# Project: Web Traffic Forecasting
Ruoxin Jiang and Bingyan Hu
## Overview
___
### Task
The goal of our project is to forecast web traffic time series for online pages. Forecasting time series is challenging since we need to combine its seasonality, trend and other factors intelligently in modeling; the historical data itself is insufficient to capture uncertainty in future events. 

We present a hierchical time series forecasting model using Edward and demostrate three rounds of Box's loop below.

### Data Source
We obtain real time series data from [a recent Kaggle competition](https://www.kaggle.com/c/web-traffic-time-series-forecasting). Each time series represents daily page views of a particular Wikipedia article from **07/01/2015** to **09/10/2017**. 

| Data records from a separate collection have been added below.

(* ===== verification/GitAgent.v ===== *)
(** * The trusted Git agent

    [src/internal/adapters/git]: [trusted.go], [heads.go], [push.go],
    [repository_population.go].  [RunAgent] executes one operation that the
    controller selected, with Git commands in the trusted Host.  It is a program
    over the commands and file operations it performs; [agent_run] gives it
    arbitrary answers that may depend on everything done before. *)

From S2P Require Import Prelude GoText GoStrings GoURL Core CoreChecks GitProtocol.
From Stdlib Require Import Ascii String.
Open Scope string_scope.

Definition TAB : ascii := "009".

(** ** Commands *)

Inductive stat := StatAbsent | StatError (err : goerror) | StatDir | StatOther.

(** [APack] is [git pack-objects --stdout --revs], [AIndex] is [git index-pack
    --stdin --strict] with the size limit, both without data in their arguments. *)
Inductive act :=
| AGit (dir : string) (args : list string)
| APack (dir input : string)
| AIndex (dir pack : string)
| ALstat (path : string)
| AWriteFile (path content : string)
| AMkdirTemp (dir : string)
| ARename (from to : string)
| ACtxErr.

Definition ans (a : act) : Type :=
  match a with
  | AGit _ _ | AMkdirTemp _ => answer string
  | APack _ _ => (Z * option goerror)%type
  | ALstat _ => stat
  | AIndex _ _ | AWriteFile _ _ | ARename _ _ | ACtxErr => option goerror
  end.

Inductive agent (R : Type) :=
| Done (r : R)
| Act (a : act) (k : ans a -> agent R).
Arguments Done {R}. Arguments Act {R}.

Fixpoint agent_bind {A B} (p : agent A) (f : A -> agent B) : agent B :=
  match p with
  | Done r => f r
  | Act a k => Act a (fun x => agent_bind (k x) f)
  end.

Definition act_of (a : act) : agent (ans a) := Act a Done.

(** A message error, [fmt.Errorf] without a wrapped cause. *)
Definition message {A} : answer A := inr (Plain ErrMessage).

Declare Scope agent_scope.
Delimit Scope agent_scope with agent.
Notation "x <- p ;; k" := (agent_bind p (fun r => match r with inl x => k | inr err => Done (inr err) end))
  (at level 100, p at next level, right associativity) : agent_scope.
Notation "x <- p 'or' e ;; k" := (agent_bind p (fun r => match r with inl x => k | inr _ => Done e end))
  (at level 100, p at next level, e at next level, right associativity) : agent_scope.
Notation "'refuse_if' b ;; k" := (if b then Done message else k) (at level 100, b at next level, right associativity) : agent_scope.
Open Scope agent_scope.

(** ** Heads and pushes *)

Section Commands.
Context (dir : string).

Definition git (args : list string) : agent (answer string) := act_of (AGit dir args).

Definition fetchHead (req : AgentRequest) : agent (answer Response) :=
  match ValidateHeads (ag_Heads req), ag_Heads req with
  | Some _, [head] =>
    let tracking := readCachePrefix +:+ TrimPrefix (hd_Ref head) "refs/heads/" in
    _ <- git ["fetch"; "--progress"; "--no-tags"; "--no-recurse-submodules"; "--"; ag_Remote req;
              "+" +:+ hd_Ref head +:+ ":" +:+ tracking] or message ;;
    value <- git ["rev-parse"; "--verify"; tracking] or message ;;
    refuse_if TrimSpace value != hd_OID head ;;
    kind <- git ["cat-file"; "-t"; hd_OID head] or message ;;
    refuse_if kind != ("commit" +:+ single LF) ;;
    (fix hints (haves : list string) (revisions : string) : agent (answer Response) :=
       match haves with
       | [] =>
         agent_bind (act_of (APack dir revisions)) (fun packed =>
         let '(bytes, err) := packed in
         Done (match err with
               | None => inl (mkResponse [] (hd_OID head) (hd_Ref head) bytes "" "")
               | Some err => inr err
               end))
       | have :: haves =>
         agent_bind (git ["merge-base"; "--is-ancestor"; have; hd_OID head]) (fun r =>
         hints haves (match r with inl _ => revisions +:+ "^" +:+ have +:+ single LF | inr _ => revisions end))
       end) (ag_Haves req) (hd_OID head +:+ single LF)
  | _, _ => Done message
  end.

(** The heads of a listing, or [None] for a line without a tab. *)
Fixpoint listed_heads (lines : list string) : option (list Head) :=
  match lines with
  | [] => Some []
  | line :: lines =>
    let '(oid, ref, ok) := Cut line TAB in
    if negb ok then None else heads ← listed_heads lines; Some (mkHead ref oid :: heads)
  end.

Definition readHeads (req : AgentRequest) : agent (answer Response) :=
  if ag_Operation req == "fetch" then fetchHead req else
  data <- git ["ls-remote"; "--heads"; "--"; ag_Remote req] ;;
  let ref := "refs/heads/" +:+ ag_Branch req in
  match listed_heads (Split (TrimSuffix data (single LF)) LF) with
  | None => Done message
  | Some heads =>
    match ValidateHeads heads with
    | None => Done message
    | Some current =>
      let oid := read_or "" current ref in
      refuse_if oid == "" ;;
      Done (inl (mkResponse heads oid ref 0 "" ""))
    end
  end.

(** [observeHead]. *)
Definition observeHead (remote ref : string) : agent (answer string) :=
  refuse_if negb (ValidHeadRef ref) || negb (ValidateRemote remote) ;;
  data <- git ["ls-remote"; "--heads"; "--"; remote; ref] ;;
  if data == "" then Done (inl ZeroOID) else
  let '(oid, observed, ok) := Cut (TrimSuffix data (single LF)) TAB in
  refuse_if negb ok || (observed != ref) || negb (ValidOID oid) || (oid == ZeroOID) ;;
  Done (inl oid).

(** What the porcelain output of a push has to say. *)
Definition porcelain_flag (req : AgentRequest) : string :=
  if ag_OldOID req == ZeroOID then "*" else if ag_OldOID req == ag_NewOID req then "=" else " ".

Fixpoint confirmed_lines (req : AgentRequest) (lines : list string) (count : nat) : bool :=
  match lines with
  | [] => (count =? 1)%nat
  | line :: lines =>
    match SplitN line TAB 3 with
    | [_] => confirmed_lines req lines count
    | [flag; refs; _] =>
      if (flag != porcelain_flag req) || (refs != (ag_NewOID req +:+ ":" +:+ ag_Ref req)) then false
      else confirmed_lines req lines (S count)
    | _ => false
    end
  end.

Definition confirmedPush (output : string) (req : AgentRequest) : bool := confirmed_lines req (Split output LF) 0.

Definition validatePushCommits (old next : string) : agent (answer unit) :=
  kind <- git ["cat-file"; "-t"; next] or message ;;
  refuse_if kind != ("commit" +:+ single LF) ;;
  if old != ZeroOID then
    _ <- git ["merge-base"; "--is-ancestor"; old; next] or message ;;
    Done (inl tt)
  else Done (inl tt).

(** The external write. *)
Definition push_arguments (req : AgentRequest) : list string :=
  let expected := if ag_OldOID req == ZeroOID then "" else ag_OldOID req in
  ["push"; "--porcelain"; "--no-verify"; "--force-with-lease=" +:+ ag_Ref req +:+ ":" +:+ expected; "--";
   ag_Remote req; ag_NewOID req +:+ ":" +:+ ag_Ref req].

Definition push_prepared (req : AgentRequest) : agent (answer Response) :=
  refuse_if bool_decide (ag_Pack req <> None) ;;
  _ <- validatePushCommits (ag_OldOID req) (ag_NewOID req) ;;
  output <- git (push_arguments req) or message ;;
  refuse_if negb (confirmedPush output req) ;;
  Done (inl (mkResponse [] (ag_NewOID req) (ag_Ref req) 0 "" "")).

(** The commit that the target has now, fetched. *)
Definition fetch_target (req : AgentRequest) (old : string) : agent (answer unit) :=
  if old != ZeroOID then
    let tracking := readCachePrefix +:+ TrimPrefix (ag_Ref req) "refs/heads/" in
    _ <- git ["fetch"; "--progress"; "--no-tags"; "--no-recurse-submodules"; "--"; ag_Remote req;
              "+" +:+ ag_Ref req +:+ ":" +:+ tracking] ;;
    value <- git ["rev-parse"; "--verify"; tracking +:+ "^{commit}"] or message ;;
    refuse_if TrimSpace value != old ;;
    Done (inl tt)
  else Done (inl tt).

Definition summary_base (old : string) : agent (answer string) :=
  if old == ZeroOID then
    empty <- git ["hash-object"; "-t"; "tree"; "-w"; "--stdin"] ;;
    refuse_if negb (ValidOID (TrimSpace empty)) ;;
    Done (inl (TrimSpace empty))
  else Done (inl old).

Definition pushOperation (req : AgentRequest) : agent (answer Response) :=
  refuse_if negb (ValidHeadRef (ag_Ref req)) || negb (ValidOID (ag_OldOID req)) || negb (ValidOID (ag_NewOID req)) ||
    (ag_NewOID req == ZeroOID) ;;
  if ag_Operation req == "push" then push_prepared req else
  match ag_Pack req with
  | None => Done message
  | Some pack =>
    refuse_if ag_Operation req != "prepare" ;;
    old <- observeHead (ag_Remote req) (ag_Ref req) ;;
    refuse_if old != ag_OldOID req ;;
    _ <- fetch_target req old ;;
    agent_bind (act_of (AIndex dir pack)) (fun indexed =>
    match indexed with
    | Some _ => Done message
    | None =>
      _ <- validatePushCommits old (ag_NewOID req) ;;
      base <- summary_base old ;;
      summary <- git ["diff"; "--no-ext-diff"; "--no-textconv"; "--stat"; base; ag_NewOID req; "--"] ;;
      Done (inl (mkResponse [] old (ag_Ref req) 0 (take_chars (Z.to_nat 8192) summary) ""))
    end)
  end.

(** ** Branches *)

(** The default branch in the answer of [ls-remote --symref]; [None] is an ambiguous one. *)
Definition names_head (line : string) : bool :=
  HasPrefix line "ref: refs/heads/" && HasSuffix line (String TAB "HEAD").
Fixpoint default_branch (lines : list string) (branch : string) : option string :=
  match lines with
  | [] => Some branch
  | line :: lines =>
    if names_head line then
      if branch != "" then None
      else default_branch lines (TrimSuffix (TrimPrefix line "ref: refs/heads/") (String TAB "HEAD"))
    else default_branch lines branch
  end.
Lemma quietly_bind {A B} (p : agent A) (f : A -> agent B) : quietly p -> (forall a, quietly (f a)) -> quietly (agent_bind p f).
Proof. intros Hp Hf hist. apply agent_ok_bind. eapply agent_ok_conseq; [apply Hp|done|]. intros hist' a _. apply Hf. Qed.

Lemma quietly_bind_post {A B} (Q : A -> Prop) (p : agent A) (f : A -> agent B) :
  (forall hist, agent_ok (fun _ => quiet_act) (fun _ => Q) p hist) -> (forall a, Q a -> quietly (f a)) -> quietly (agent_bind p f).
Proof. intros Hp Hf hist. apply agent_ok_bind. eapply agent_ok_conseq; [apply Hp|done|]. intros hist' a Ha. by apply Hf. Qed.

Lemma quietly_done {R} (r : R) : quietly (Done r).
Proof. by intros hist. Qed.

Lemma quietly_act {R} a (k : ans a -> agent R) : quiet_act a -> (forall x, quietly (k x)) -> quietly (agent_bind (act_of a) k).
Proof. intros Ha Hk hist. split; [done|]. intros x. apply Hk. Qed.
Lemma quietly_git {R} dir args (k : answer string -> agent R) :
  inert args -> List.hd "" args <> "push" -> (forall x, quietly (k x)) -> quietly (agent_bind (git dir args) k).
Proof. intros Ha Hp Hk. by apply quietly_act. Qed.

Lemma inert_literal a : HasPrefix a "-" = false \/ a ∈ fixed_options -> inert_word a.
Proof. intros [H|H] Ha; [congruence|by left]. Qed.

The model is trained on data before **07/10/2017** and we forecast number of page visits in last 60 days from **07/10/2017** to **09/10/2017**.

In [None]:
from __future__ import absolute_import
from __future__ import division
from __future__ import print_function
import edward as ed
import numpy as np
import tensorflow as tf
import pandas as pd
import seaborn as sns
import matplotlib.pyplot as plt
from datetime import timedelta

from models import *
from utils import *
from pipeline import *
from cross_validation import cross_validation

%matplotlib inline
import matplotlib
matplotlib.rcParams['figure.figsize'] = (24, 12)
matplotlib.rcParams['lines.linewidth'] = 2
matplotlib.rcParams['xtick.labelsize'] = 18
matplotlib.rcParams['ytick.labelsize'] = 18

## Round 1: 
___
### 1.Data
We randomly pick a wikipedia article data with `ds` and `views` in long format.

In [None]:
# Load data into DataFrame
FPATH = "./data/nfl_teams.csv"
pages = ["Atlanta_Falcons_en.wikipedia.org_mobile-web_all-agents"]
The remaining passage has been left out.